4 thoughts to “Requiescat in pace”

  1. Recensione di Lorenzo Mos

    Un anima dannata è ormai perduta, ma non può oltrepassare quel confine che la relega all’oblio. Così come ha vissuto una vita dissoluta e violenta, presumibilmente, ora in egual modo, sta tormentando i vivi anche sotto forma di spettro. Non ci sarà redenzione per lei.

    Il gioco sembra semplice e immediato, con una bella meccanica dell’utilizzo di un mazzetto di carte.
    Lo immagino fatto con dei tarocchi, con le figure degli arcani che stimolano la fantasia per ideare la Eco di Ricordi e l’intreccio della narrazione.

    Purtroppo il regolamento sembra scritto molto di fretta, senza esempi esplicativi e alcuni particolari vengono dati per scontati. Ciò complica un po’ la lettura senza far luce sull’andamento del gioco.
    Per esempio… il gioco e la narrazione sono gestiti da un mazzo di carte con tre diversi risultati possibili: carte Maligne, Benigne e una carta Privazione. Una volta girate alcune carte Maligne, si potrebbe rivelare la carta Privazione senza che ci siano carte Benigne in gioco e si verrebbe così a perdere parte della meccanica della carta Privazione. E’ una cosa voluta o è una situazione che non è stata presa in considerazione?
    Non mi risultano ben chiare nemmeno la dinamica che stabilisce il raggiungimento della condizione di vittoria, cioè il raggiungimento di 3 carte Benigne contemporaneamente in gioco. Cioè potrebbe anche succedere che proprio le prime 3 carte estratte siano tutte carte Benigne! Il gioco, in questo caso, finirebbe subito senza aver dato tempo a sviluppare una trama intrigante.
    A queste mie perplessità si lega il fatto che il regolamento prevede un crescendo di “violenza” negli eventi negativi, ma non c’è una meccanica precisa che indichi o stimoli i giocatori a farlo nella corretta maniera. Il mio dubbio è se si riesca a sviluppare un crescendo.

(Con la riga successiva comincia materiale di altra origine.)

(** On a node whose cache agrees with the database, [View] returns what the
    database holds, whether or not it is served from the cache:
    [bucketNotFound] without the bucket, a nil value for a key that is not
    there, and the stored value otherwise.  It never changes the database. *)
Theorem View_reads_database (s : Store RawMessage) (bucket key : string) :
  coherent s →
  (View bucket key s).2
  = match db s !! bucket with
    | None => (None, Some bucketNotFound)
    | Some m => (m !! key, None)
    end
  ∧ db (View bucket key s).1 = db s.
Proof. apply View_result. Qed.

(** Reading back what the FSM has just applied, on a node whose cache
    agreed with the database: after an [Update] that returned nil, [View]
    of the row's pair returns the row's value; after a [RemoveKey] that
    returned nil it returns a nil value; after a [RemoveBucket] that
    returned nil it returns [bucketNotFound] for every key of the bucket. *)
Theorem View_after_apply (s : Store RawMessage) (sub : RawMessage) (d : databaseSub) :
  coherent s → Unmarshal_databaseSub json sub = inr d →
  (∀ row, BatchRows d = [row] → (applyUpdate json sub s).2 = None →
     (View (Bucket row) (Key row) (applyUpdate json sub s).1).2
     = (Some (Value row), None))
  ∧ (∀ row, BatchRows d = [row] → (applyRemoveKey json sub s).2 = None →
     (View (Bucket row) (Key row) (applyRemoveKey json sub s).1).2 = (None, None))
  ∧ ((applyRemoveBucket json sub s).2 = None →
     ∀ key, (View (Name d) key (applyRemoveBucket json sub s).1).2
            = (None, Some bucketNotFound)).
Proof.
  intros Hco Hd. split_and!.
  - intros row Hrow Hnil.
    destruct (View_result _ (Bucket row) (Key row) (coherent_applyUpdate sub s Hco))
      as [-> _].
    revert Hnil. unfold applyUpdate. rewrite Hd, Hrow. simpl.
    unfold Bolt.Bucket. destruct (db s !! Bucket row) as [b|]; [|done].
    unfold Bolt.Put.
    destruct (len (Key row) =? 0); [done|].
    destruct (Bolt.MaxKeySize <? len (Key row)); [done|].
    destruct (Bolt.MaxValueSize <? len (Value row)); [done|].
    intros _. cbn [fst db set_db]. by rewrite !lookup_insert_eq.
  - intros row Hrow Hnil.
    destruct (View_result _ (Bucket row) (Key row) (coherent_applyRemoveKey sub s Hco))
      as [-> _].
    revert Hnil. unfold applyRemoveKey. rewrite Hd, Hrow. simpl.
    unfold Bolt.Bucket. destruct (db s !! Bucket row) as [b|]; [|done].
    intros _. cbn [fst db set_db]. by rewrite lookup_insert_eq, lookup_delete_eq.
  - intros Hnil key.
    destruct (View_result _ (Name d) key (coherent_applyRemoveBucket sub s Hco))
      as [-> _].
    revert Hnil. unfold applyRemoveBucket. rewrite Hd. cbv zeta.
    unfold Bolt.DeleteBucket. destruct (db s !! Name d) as [b|]; [|done].
    intros _. cbn [fst db set_db]. by rewrite lookup_delete_eq.
Qed.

    In conclusione trovo la meccanica delle carte interessante, ma mancando deglii esempi di gioco rimango con le idee confuse riguardo la vera funzionalità della sua meccanica.

  2. Un gruppo di medium si raduna per rivivere gli eventi peculiari di un’anima tormentata, sperando di poterle dare la pace che ha tanto agognato in vita. Il modo in cui questo avviene è ricercando tra i suoi ricordi quegli sprazzi di bellezza e felicità persi in un mare di brutti episodi.

    L’idea è buona e permetterebbe di gettarsi in un gioco da one-shot quasi senza alcun tipo di preparazione, perché stabilire l’eco dei ricordi e preparare le carte sono operazioni che si svolgono in pochi minuti. Il tutto è scritto in maniera chiara ma decisamente troppo concisa, con diversi punti non ben chiariti. Ad esempio non si è parlato di quanti possono essere i partecipanti al gioco, mentre gli spunti per creare le eco dei ricordi sono davvero troppo poche e probabilmente ne occorreranno altre per spingere il gioco ad essere un po’ variabile e interessante, non da partita a partita, ma anche all’interno della stessa sessione. E come si dovrebbe descrivere il finale negativo? Di comune accordo? Ognuno portando un’idea o liberamente?
    Durante la narrazione, non ci sono linee guida sulla durata della scena, a mio avviso importante, perché se ognuno parla in singolo, anche per non far annoiare e distrarre gli altri, i tempi dovrebbero essere tesi e stretti.
    Insomma, l’autore aveva a disposizione altre parole e qualche specifica in più non sarebbe stato un male.

    L’idea del gioco mi piace molto, sia per la sua immediatezza che per il tema e il modo in cui si potrebbe sviluppare, così come dall’obbligo di seguire le carte per sviluppare una narrazione spontanea e improvvisata. In tal senso mi sono chiesto se l’autore ha pensato di utilizzare altre carte più evocative, come tarocchi (già selezionate da lui) oppure proprio da carte da lui ideate? A mio avviso questo darebbe un gusto più profondo al gioco.
    Le ambientazioni (e di conseguenza le anime tormentate) potrebbero essere numerose e cambiare parecchio lo stile e gli eventi narrati, perché non rendere questo aspetto un punto importante della preparazione? Un guerriero di una tribù africana svilupperebbe ricordi ben diversi da quelli di un malavitoso metropolitano, piuttosto che di un corsaro del 1500.

  3. Recensione di Maria Chiara Bagli

    In questo gioco i giocatori rappresentano sciamani ed altre figure il cui scopo è quello di ripercorrere i ricordi di un’anima in pena che non vuole o non può oltrepassare il confine tra la vita e la morte.
    I giocatori tentano di trattenere i ricordi più belli e significativi.

    Leggendo il regolamento si percepisce come il gioco riesca ad immergere i giocatori in un’atmosfera ben precisa. I giocatori devono mettersi a sedere in cerchio e la stesura delle Eco dei ricordi è quasi rituale. Tutto questo insieme ai versi iniziali scritti nel regolamento, contribuisce alla creazione dell’atmosfera.
    Il fatto che tutti insieme ricordino le emozioni di uno stesso personaggio rende il tutto più amalgamato e unisce i giocatori ad un fine collettivo.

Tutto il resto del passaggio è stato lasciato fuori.